Coriolis force is a virtual force experienced in non inertial frames, and it is a pure cinematic phenomenon and so it can be derived with vectors through frame transformation. Be $O, \pmb i, \pmb j, \pmb k$ our fixed inertial frame and $O', \pmb i', \pmb j', \pmb k'$ the relative frame with $\pmb v_{O'}, \pmb a_{O'}$ the relative velocity and acceleration of O' and $\pmb \omega$ the angular velocity of the moving tern.

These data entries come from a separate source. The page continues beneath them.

(** * Serverless todo API: the Express handlers and their properties

    The repository holds three revisions of one Express application:
    - [IndexJs]  : src/src/index.js  (static JWT secret, no field validation),
    - [Part000]  : the revision that reads the JWT secret from the parameter
                   store, validates the registration fields and queues a
                   welcome message,
    - [Part001]  : the revision that also validates the e-mail address, sends
                   the welcome mail itself and wraps the handlers in try/catch.

    The handlers are embedded as functions of the parsed request, of the
    state of the DynamoDB table and of the outcome of each external call.
    What the application takes from its libraries (the key derivation, the
    JWT library, the regular-expression match, the rendering of numbers and
    errors) is a parameter of the development, gathered in [externals]. *)

From Stdlib Require Import ZArith Ascii String.
From stdpp Require Import base option list strings gmap.

Set Warnings "-register-all".

Local Open Scope string_scope.
Local Open Scope Z_scope.

(** ** JSON values and the JavaScript operations applied to them *)

Module Js.

Section Values.
(** JavaScript numbers: the handlers never compute with the numbers of a
    request, they only render them. *)
Context {Num : Type}.

Inductive json : Type :=
| JNull
| JBool (b : bool)
| JNum (n : Num)
| JStr (s : string)
| JArr (elems : list json)
| JObj (props : list (string * json)).

(** A character of a [string] stands for one UTF-16 code unit, so that
    [String.length] is the [length] of a JavaScript string. *)

(** Own properties of a parsed object, the keys being distinct. *)
Fixpoint assoc (k : string) (props : list (string * json)) : option json :=
  match props with
  | [] => None
  | (k', v) :: rest => if String.eqb k k' then Some v else assoc k rest
  end.

(** [o[k]] for the property names the handlers read.  An array owns its
    indices and "length" only, none of which a handler asks for. *)
Definition own_property (o : json) (k : string) : option json :=
  match o with
  | JObj props => assoc k props
  | _ => None
  end.
(** What the join returns: nothing when an input is empty, else the rows of
    the shipments in order. *)
Lemma returned_rows st :
  returned (preprocess_and_join st)
  = if empty (shipments_df st) || empty (cities_df st) || empty (weather_df st)
    then []
    else flat_map (rows_of (cities_df st) (weather_df st)) (shipments_df st).
Proof.
  unfold preprocess_and_join.
  destruct (empty (shipments_df st) || empty (cities_df st) || empty (weather_df st));
    [ reflexivity | ].
  rewrite <- project_merge_inner. unfold enriched_weather.
  destruct (merge_inner _ _ _); reflexivity.
Qed.

(** Only an empty catalog can make the guard change the result. *)
Lemma returned_rows_cities st :
  returned (preprocess_and_join st)
  = if empty (cities_df st) then []
    else flat_map (rows_of (cities_df st) (weather_df st)) (shipments_df st).
Proof.
  rewrite returned_rows.
  destruct (shipments_df st) as [| s ss]; simpl.
  - now destruct (empty (cities_df st)).
  - destruct (empty (cities_df st)); simpl; [ reflexivity | ].
    destruct (weather_df st); simpl; [ | reflexivity ].
    unfold rows_of; simpl.
    induction ss; simpl; auto.
Qed.


Lemma in_rows_of cities weather s r :
  In r (rows_of cities weather s) <->
  exists w cid, In w weather /\ shipment_matches s w = true
                /\ In cid (city_ids cities w) /\ r = fact_of s w cid.
Proof.
  unfold rows_of. rewrite in_flat_map. split.
  - intros [w [Hw Hr]]. destruct (shipment_matches s w) eqn:E; [ | contradiction ].
    apply in_map_iff in Hr. destruct Hr as [cid [<- Hcid]]. now exists w, cid.
  - intros [w [cid [Hw [E [Hcid ->]]]]]. exists w. split; [ exact Hw | ].
    rewrite E. now apply in_map.
Qed.

Lemma in_city_ids cities w cid :
  In cid (city_ids cities w) <->
  (exists c, In c cities /\ catalog_matches w c = true /\ cid = Some (c_id c))
  \/ ((forall c, In c cities -> catalog_matches w c = false) /\ cid = None).
Proof.
  unfold city_ids. destruct (filter (catalog_matches w) cities) as [| c0 cs] eqn:E.
  - split.
    + intros [<- | []]. right. split; [ | reflexivity ].
      intros c Hc. destruct (catalog_matches w c) eqn:Ec; [ | reflexivity ].
      assert (In c (filter (catalog_matches w) cities)) as Hin by now apply filter_In.
      rewrite E in Hin. contradiction.
    + intros [[c [Hc [Ec _]]] | [_ ->]]; [ | now left ].
      assert (In c (filter (catalog_matches w) cities)) as Hin by now apply filter_In.
      rewrite E in Hin. contradiction.
  - rewrite <- E. rewrite in_map_iff. split.
    + intros [c [<- Hc]]. apply filter_In in Hc. left. now exists c.
    + intros [[c [Hc [Ec ->]]] | [Hno _]].
      * exists c. split; [ reflexivity | now apply filter_In ].
      * assert (In c0 (filter (catalog_matches w) cities)) as Hin
          by (rewrite E; now left).
        apply filter_In in Hin. destruct Hin as [Hin Ec0].
        rewrite (Hno c0 Hin) in Ec0. discriminate.
Qed.

Lemma shipment_matches_true s w :
  shipment_matches s w = true <->
  normalize (sh_start_location s) = normalize (w_city w)
  /\ floor_h (sh_shipment_start_timestamp s) = floor_h (w_timestamp w).
Proof.
  unfold shipment_matches. rewrite andb_true_iff, String.eqb_eq, Z.eqb_eq. reflexivity.
Qed.


(* ------------------------------------------------------------------ *)
(** * The claims about the join *)

(** C2. If at least one of the three input tables is empty, the join returns
    an empty table and does no work on its inputs: the frames are left as
    they were passed, and the only thing logged is the warning about empty
    inputs. *)
Theorem C2_empty_input_short_circuit (st : Frames) :
  shipments_df st = [] \/ cities_df st = [] \/ weather_df st = [] ->
  preprocess_and_join st
  = {| returned := []; frames := st; logged := [(WARNING, EmptyInputs)] |}.
Proof.
  intros H. unfold preprocess_and_join.
  destruct H as [-> | [-> | ->]]; simpl; rewrite ?orb_true_r; reflexivity.
Qed.


(** The frames as the join leaves them. *)
Lemma frames_after st :
  frames (preprocess_and_join st)
  = if empty (shipments_df st) || empty (cities_df st) || empty (weather_df st)
    then st
    else {| shipments_df := map prepare_shipment (shipments_df st);
            cities_df := map normalize_city (cities_df st);
            weather_df := map normalize_weather (weather_df st) |}.
Proof.
  unfold preprocess_and_join.
  destruct (empty (shipments_df st) || empty (cities_df st) || empty (weather_df st));
    [ reflexivity | ].
  destruct (empty (merge_inner _ _ _)); reflexivity.
Qed.







(** C9, as the code has it.  The join assigns to the frames it is given.
    It never changes the number or order of their rows, the catalog's [id],
    [latitude] and [longitude], or the shipments' [id], [start_location],
    [shipment_start_timestamp] and [consumed_fuel].  When an input is empty
    it leaves the frames untouched; otherwise the catalog's [name] column
    holds the normalized names afterwards, and the shipments table has the
    two key columns [hourly_timestamp] and [city]. *)
Theorem C9_frames_after_join (st : Frames) :
  map c_id (cities_df (frames (preprocess_and_join st))) = map c_id (cities_df st)
  /\ map c_latitude (cities_df (frames (preprocess_and_join st)))
     = map c_latitude (cities_df st)
  /\ map c_longitude (cities_df (frames (preprocess_and_join st)))
     = map c_longitude (cities_df st)
  /\ map sh_id (shipments_df (frames (preprocess_and_join st)))
     = map sh_id (shipments_df st)
  /\ map sh_start_location (shipments_df (frames (preprocess_and_join st)))
     = map sh_start_location (shipments_df st)
  /\ map sh_shipment_start_timestamp (shipments_df (frames (preprocess_and_join st)))
     = map sh_shipment_start_timestamp (shipments_df st)
  /\ map sh_consumed_fuel (shipments_df (frames (preprocess_and_join st)))
     = map sh_consumed_fuel (shipments_df st)
  /\ if empty (shipments_df st) || empty (cities_df st) || empty (weather_df st)
     then frames (preprocess_and_join st) = st
     else map c_name (cities_df (frames (preprocess_and_join st)))
          = map (fun c => normalize (c_name c)) (cities_df st)
          /\ map sh_hourly_timestamp (shipments_df (frames (preprocess_and_join st)))
             = map (fun s => Some (floor_h (sh_shipment_start_timestamp s)))
                   (shipments_df st)
          /\ map sh_city (shipments_df (frames (preprocess_and_join st)))
             = map (fun s => Some (normalize (sh_start_location s))) (shipments_df st).
Proof.
  rewrite frames_after.
  destruct (empty (shipments_df st) || empty (cities_df st) || empty (weather_df st)).
  - repeat split; reflexivity.
  - simpl. rewrite !map_map. simpl. repeat split; reflexivity.
Qed.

We have a vector $\pmb x-O=x_1\pmb i+x_2\pmb j+x_3\pmb k$ we want to fine $x'=x-O'= x_1'\pmb i'+x_2'\pmb j'+x_3'\pmb k'$ We can write $\pmb x-O'=(\pmb x-O)-(O'-O)\Rightarrow x_1'\pmb i'+x_2'\pmb j'+x_3'\pmb k'=x_1\pmb i+x_2\pmb j+x_3\pmb k-(O'-O)$ now remembering ${d\pmb e_i \over dt}=\omega\times e_i$ we calculate the derivative of the expression above:

$\pmb v_{x'}+\pmb \omega\times \pmb x'=\pmb v_x -\pmb v_{O'} \Rightarrow \pmb v_{x'}=\pmb v_x -\pmb\omega\times \pmb x'-\pmb v_{O'}$ which is the classical velocity composition, now we derive another time paying attention to ${d\pmb v_{x'}\over dt}=\ddot x_1'\pmb i'+\ddot x_2'\pmb j'+\ddot x_3'\pmb k'+ \dot x_1'(\pmb\omega\times \pmb i')+\dot x_2'(\pmb\omega\times \pmb j')+\dot x_3'(\pmb \omega\times\pmb k')=\pmb a_{x'}+\pmb\omega\times\pmb v_{x'}$

So $\pmb a_{x'}+\pmb\omega\times\pmb v_{x'}=\pmb a_x -\pmb\omega\times\pmb v_{x'}-\pmb x'\times\dot{\pmb\omega}-\pmb\omega\times(\pmb\omega\times\pmb x')-\pmb a_{O'}$

so $\pmb a_{x'}=\pmb a_x - 2\pmb\omega\times\pmb v_{x'}-\pmb x'\times\dot{\pmb\omega}-\pmb\omega\times(\pmb\omega\times\pmb x')-\pmb a_{O'}$

The term $2\pmb\omega\times\pmb v_{x'}$ is the coriolis acceleration, the correspondent force is found multiplying it by the mass of the corp. Since clouds move toward the equator if you calculate that vector product you will obtain the direction of the shifting.